Race theorists also point out the proximity between European humanism, as the foundation for the Enlightenment rule of scientific reason and democratic rule, and practices of violent domination, enslavement and instrumental use of terror. Reason and horror need not be, and historically have not been, mutually exclusive within the European colonial mindset and patriarchal system of values. This is what Sylvia Wynter defines as the paradox of the complementarity of European modernity and colonialism. This produces ‘the Janus-faced effects of large-scale human emancipation yoked to the no less large-scale human degradation and immiseration’ (Wynter, 2003: 270). Acknowledging that reason and barbarism are not self-contradictory, nor are humanism and genocide, may horrify the ‘clarity fetishists’ (Spivak, 1989: 206) of Western rationalism, but remains true. By extension, the claim to universality by Western scientific rationality is challenged (Spivak, 1999) as an expression of aggressive Western culture and of white supremacy (hooks, 1990).

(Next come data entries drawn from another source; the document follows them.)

(** On a table of NUL-terminated names the names handed to [filler] are
    the stored names of the used entries, in slot order. *)
Lemma readdir_loop_terminated files :
  names_terminated files ->
  forall n i, (i + n <= MAX_FILES)%nat ->
    readdir_loop files i n
    = map (fun k => Some (c_str (name (files !!! k))))
          (List.filter (fun k => is_used (files !!! k)) (seq i n)).
Proof.
  intros Hterm.
  induction n as [|n IH]; intros i Hi; cbn [readdir_loop seq List.filter];
    [reflexivity|].
  destruct (is_used (files !!! i)) eqn:Hu; cbn [map];
    rewrite IH by lia; [|reflexivity].
  rewrite name_read_terminated; [reflexivity|lia|].
  apply Hterm; [lia|exact Hu].
Qed.

(** [fs_sync_metadata] either ends the process or rewrites the metadata
    area, and nothing from [DATA_OFFSET] on. *)
Lemma fs_sync_metadata_spec env s files d :
  (exists msg, fs_sync_metadata env s files d = Fatal msg
               /\ (super_ok env = false \/ table_ok env = false))
  \/ (exists d', fs_sync_metadata env s files d = Done d'
        /\ sync_succeeds env
        /\ forall a, DATA_OFFSET <= a -> d' a = d a).
Proof.
  unfold fs_sync_metadata, sync_succeeds.
  destruct (super_ok env); cbn [negb]; [|left; eauto].
  destruct (table_ok env); cbn [negb]; [|left; eauto].
  right. eexists. split; [reflexivity|]. split; [tauto|].
  intros a Ha.
  pose proof (length_image_table files) as Ht.
  pose proof (length_image_Superblock s) as Hs.
  rewrite !write_bytes_outside; [reflexivity| |].
  - right. rewrite Hs. revert Ha. unfold DATA_OFFSET, META_SIZE. lia.
  - right. rewrite Ht. revert Ha. unfold DATA_OFFSET, META_SIZE. lia.
Qed.

(** The common tail of the mutating callbacks. *)
Lemma commit_spec env st s files :
  (exists msg, commit env st s files = Fatal msg
               /\ (super_ok env = false \/ table_ok env = false))
  \/ (exists d', commit env st s files
                 = Done {| g_fs_file := d';
                           g_super := fs_recompute_last_alloc s files;
                           g_files := files |}
        /\ sync_succeeds env
        /\ forall a, DATA_OFFSET <= a -> d' a = g_fs_file st a).
Proof.
  unfold commit.
  destruct (fs_sync_metadata_spec env (fs_recompute_last_alloc s files) files
              (g_fs_file st)) as [(msg & -> & H)|(d' & -> & H)].
  - left. exists msg. split; [reflexivity|assumption].
  - right. exists d'. split; [reflexivity|assumption].
Qed.

Lemma commit_done env st s files :
  sync_succeeds env ->
  exists d', commit env st s files
             = Done {| g_fs_file := d';
                       g_super := fs_recompute_last_alloc s files;
                       g_files := files |}
    /\ forall a, DATA_OFFSET <= a -> d' a = g_fs_file st a.
Proof.
  intros [Hs Ht].
  destruct (commit_spec env st s files) as [(msg & _ & [H|H])|(d' & E & _ & Hd)].
  - congruence.
  - congruence.
  - exists d'. split; assumption.
Qed.

End Disk.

Post- and decolonial feminist thinkers developed trenchant analyses of the physical and epistemic violence involved in reducing the sexualized, racialized and naturalized ‘others’ to inferior ontological status (Spivak, 1985, 1999). In her classic ‘Under Western Eyes’, Chandra Talpade Mohanty (1991) extended postcolonial feminist criticism to bear on Western feminist scholarship, exposing the binary constructions of first world and third world women within that community. The European colour-blindness and disregard of diversity has been revealed as everyday racism (Essed, 1991). Decolonial feminism developed from South and Native American feminists, such as Gloria Anzaldúa’s Chicana feminism (1987). They foregrounded the decolonial figuration of mestiza consciousness as an empowering alternative to dominant subject positions (Lugones, 2010).

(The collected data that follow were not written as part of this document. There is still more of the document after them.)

(** [json.loads(s)]: leading whitespace, one value, trailing whitespace,
    and nothing else. *)
Definition loads (s : pystr) : outcome pyval :=
  match scan_once (length s) (skip_ws s) with
  | Some (obj, rest) =>
      match skip_ws rest with
      | [] => Return obj
      | _ :: _ => Raise (JSONDecodeError "Extra data")
      end
  | None => Raise (JSONDecodeError "Expecting value")
  end.

End Json.

(** Values that are JSON data: numbers that are integers or finite
    doubles (JSON has no NaN and no infinity), no foreign object, strings
    of Unicode scalar values (code points that are not surrogates), and
    mappings whose keys are pairwise distinct, as the keys of a [dict]
    are. *)

Definition scalar_value (c : N) : bool :=
  (c <? 1114112) && negb ((55296 <=? c) && (c <=? 57343)).

Fixpoint distinct_keys (d : list (pystr * pyval)) : bool :=
  match d with
  | [] => true
  | (k, _) :: d' => negb (existsb (fun kv => bool_decide (fst kv = k)) d') && distinct_keys d'
  end.

Fixpoint json_representable (v : pyval) : bool :=
  match v with
  | PyNone | PyBool _ | PyInt _ => true
  | PyFloat x => Float.ok x && Float.finite x
  | PyStr s => forallb scalar_value s
  | PyList l => forallb json_representable l
  | PyDict d =>
      distinct_keys d
      && forallb (fun kv => forallb scalar_value (fst kv) && json_representable (snd kv)) d
  | PyObject _ => false
  end.

(** ** The collaborators

    The [ydb] driver, the session pool and [ydb.aio.retry_operation] are
    outside the repository, and so is [pickle].  The storage sends five
    statements; [statement] names them with their table and their
    parameters. *)

Record DriverConfig := mkDriverConfig {
  endpoint : pystr;
  database : pystr
}.

Inductive Driver := ydb_Driver (driver_config : DriverConfig).
Inductive SessionPool := ydb_SessionPool (driver : option Driver).

(** What [_ser] returns: [str | bytes | None]. *)
Inductive serialized :=
| SerStr (s : pystr)
| SerBytes (b : list N)
| SerNone.

(** The queries of the source, with the table name that the f-string
    inserts and the values bound to the declared parameters:
    - [CreateTable t]: CREATE table t (key Utf8, data Utf8, state Utf8,
      PRIMARY KEY (key)), run by [execute_scheme];
    - [UpsertState t k s]: DECLARE $k AS Utf8; DECLARE $s AS Utf8;
      UPSERT INTO t (key, state) VALUES ($k, $s);
    - [UpsertData t k d]: DECLARE $k AS Utf8; DECLARE $d AS Utf8;
      UPSERT INTO t (key, data) VALUES ($k, $d);
    - [SelectState t k]: DECLARE $k AS Utf8; SELECT state FROM t WHERE key = $k;
    - [SelectData t k]: DECLARE $k AS Utf8; SELECT data FROM t WHERE key = $k. *)
Inductive statement :=
| CreateTable (table : pystr)
| UpsertState (table : pystr) (k : pystr) (s : pystr)
| UpsertData (table : pystr) (k : pystr) (d : serialized)
| SelectState (table : pystr) (k : pystr)
| SelectData (table : pystr) (k : pystr).

(** A result set has rows; a row maps a column to a text or to NULL.
    [row_get] is [row.get(column)]. *)
Definition result_row := list (pystr * option pystr).
Record result_set := mkResultSet { rows : list result_row }.

Fixpoint row_get (r : result_row) (column : pystr) : option pystr :=
  match r with
  | [] => None
  | (c, v) :: r' => if decide (c = column) then v else row_get r' column
  end.

(** [ydb.aio.retry_operation(callee, None, session_pool)] for the callee
    of one statement: it returns result sets or raises, and acts on the
    state [S] of the database. *)
Class Ydb (S : Type) := {
  retry_operation : statement -> SessionPool -> S -> outcome (list result_set) * S
}.

(** [pickle.dumps] and [pickle.loads].  Their failures ([PicklingError],
    [UnpicklingError], [TypeError], ...) derive from [Exception]. *)
Class Pickle := {
  pickle_dumps : pyval -> outcome (list N);
  pickle_loads : pystr -> outcome pyval;
  pickle_dumps_Exception : forall obj e, pickle_dumps obj = Raise e -> is_Exception e = true
}.

(** [asyncio.run] refuses to start when an event loop is already running
    in the thread.  [running_loop] tells whether one is running where the
    store is constructed: none is at module level, where [example.py]
    builds its store; one is inside a coroutine or a callback. *)
Class Asyncio := {
  running_loop : bool
}.

(** ** The monad of the methods

    A method acts on the database and on the records of the module
    logger, and returns or raises. *)

Record world (S : Type) := mkWorld {
  backend : S;
  log : list pystr
}.
Arguments mkWorld {S} backend log.
Arguments backend {S} w.
Arguments log {S} w.

Definition M (S A : Type) : Type := world S -> outcome A * world S.

Definition ret {S A} (a : A) : M S A := fun w => (Return a, w).
Definition raise {S A} (e : exn) : M S A := fun w => (Raise e, w).

Definition bind {S A B} (m : M S A) (k : A -> M S B) : M S B :=
  fun w =>
    match m w with
    | (Return a, w') => k a w'
    | (Raise e, w') => (Raise e, w')
    end.

Notation "'let*' x ':=' m 'in' k" := (bind m (fun x => k))
  (at level 10, x name, m at level 99, k at level 200, only parsing).
Notation "m ;;; k" := (bind m (fun _ => k))
  (at level 100, k at level 200, right associativity, only parsing).

(** [try: body except cls as e: handler(e)]; [cls] tells which
    exceptions the clause catches. *)
Definition try_except {S A} (body : M S A) (cls : exn -> bool) (handler : exn -> M S A)
    : M S A :=
  fun w =>
    match body w with
    | (Return a, w') => (Return a, w')
    | (Raise e, w') => if cls e then handler e w' else (Raise e, w')
    end.

Definition BaseException (e : exn) : bool := true.
Definition Exception (e : exn) : bool := is_Exception e.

In spite of these powerful critiques of humanism, postcolonial and race theory have not given up entirely on humanism, as Franz Fanon (1963 [1961]) and Aimé Césaire (2000 [1955]) teach us. For instance, Paul Gilroy (2000, 2016) thinks it is crucial to rescue humanism from its treacherous European perpetuators, looking to other cultural sources of hope and inspiration. He argues: ‘We might consider how to cultivate the capacity to act morally and justly not just in the face of otherness – imploring or hostile – but in response to the xenophobia and violence that threatens to engulf, purify, or erase it’ (Gilroy, 2004: 75). A vernacular form of multiculturalist and planetary cosmopolitanism is Gilroy’s response to exclusionary ethnocentric humanism.